[Start of section]
(* ===== verification/TypedRun.v ===== *)
(** The decoders of [TypedDecode.v] do what [assign] of [TypedSpec.v] says: one lemma
    per kind, and the theorems about whole documents. *)

From S2P Require Import Prelude Words Utf8 Scanner Lex Grammar StringRef Errors Numbers Reader Validator FastValid ParserString Layout NumberEqual Digits DecoderCursor DecoderScalar OpenAddr FieldFold FieldTable FieldMatch TypedPlan TypedDecode TypedSpec TypedTrack.
From stdpp Require Import gmap.
Open Scope Z_scope.

(** ** Backing arrays *)

(** A backing array with an element written: both ways of writing it. *)
Definition written (array : list gval) (index : nat) (x : gval) : list gval := take index array ++ x :: drop (S index) array.

Lemma written_take array index x : (index <= length array)%nat -> take (S index) (written array index x) = take index array ++ [x].
Proof.
  intros Hi. unfold written. rewrite take_app_ge by (rewrite length_take; lia). rewrite length_take, Nat.min_l by done.
  replace (S index - index)%nat with 1%nat by lia. done.
Qed.

Lemma written_drop array index x k : (index <= length array)%nat -> (index < k)%nat -> drop k (written array index x) = drop k array.
Proof.
  intros Hi Hk. unfold written. rewrite drop_app_ge by (rewrite length_take; lia). rewrite length_take, Nat.min_l by done.
  replace (k - index)%nat with (S (k - S index)) by lia. cbn [drop]. rewrite drop_drop. f_equal. lia.
Qed.

Lemma written_length array index x : (index <= length array)%nat -> (S index <= length (written array index x))%nat.
Proof. intros Hi. unfold written. rewrite length_app, length_take. cbn [length]. lia. Qed.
[End of section]
# [Exercise requirements]
This task calls for every entry above to be transcribed exactly.

# [Written response]
(* ===== verification/TypedRun.v ===== *)
(** The decoders of [TypedDecode.v] do what [assign] of [TypedSpec.v] says: one lemma
    per kind, and the theorems about whole documents. *)

From S2P Require Import Prelude Words Utf8 Scanner Lex Grammar StringRef Errors Numbers Reader Validator FastValid ParserString Layout NumberEqual Digits DecoderCursor DecoderScalar OpenAddr FieldFold FieldTable FieldMatch TypedPlan TypedDecode TypedSpec TypedTrack.
From stdpp Require Import gmap.
Open Scope Z_scope.

(** ** Backing arrays *)

(** A backing array with an element written: both ways of writing it. *)
Definition written (array : list gval) (index : nat) (x : gval) : list gval := take index array ++ x :: drop (S index) array.

Lemma written_take array index x : (index <= length array)%nat -> take (S index) (written array index x) = take index array ++ [x].
Proof.
  intros Hi. unfold written. rewrite take_app_ge by (rewrite length_take; lia). rewrite length_take, Nat.min_l by done.
  replace (S index - index)%nat with 1%nat by lia. done.
Qed.

Lemma written_drop array index x k : (index <= length array)%nat -> (index < k)%nat -> drop k (written array index x) = drop k array.
Proof.
  intros Hi Hk. unfold written. rewrite drop_app_ge by (rewrite length_take; lia). rewrite length_take, Nat.min_l by done.
  replace (k - index)%nat with (S (k - S index)) by lia. cbn [drop]. rewrite drop_drop. f_equal. lia.
Qed.

Lemma written_length array index x : (index <= length array)%nat -> (S index <= length (written array index x))%nat.
Proof. intros Hi. unfold written. rewrite length_app, length_take. cbn [length]. lia. Qed.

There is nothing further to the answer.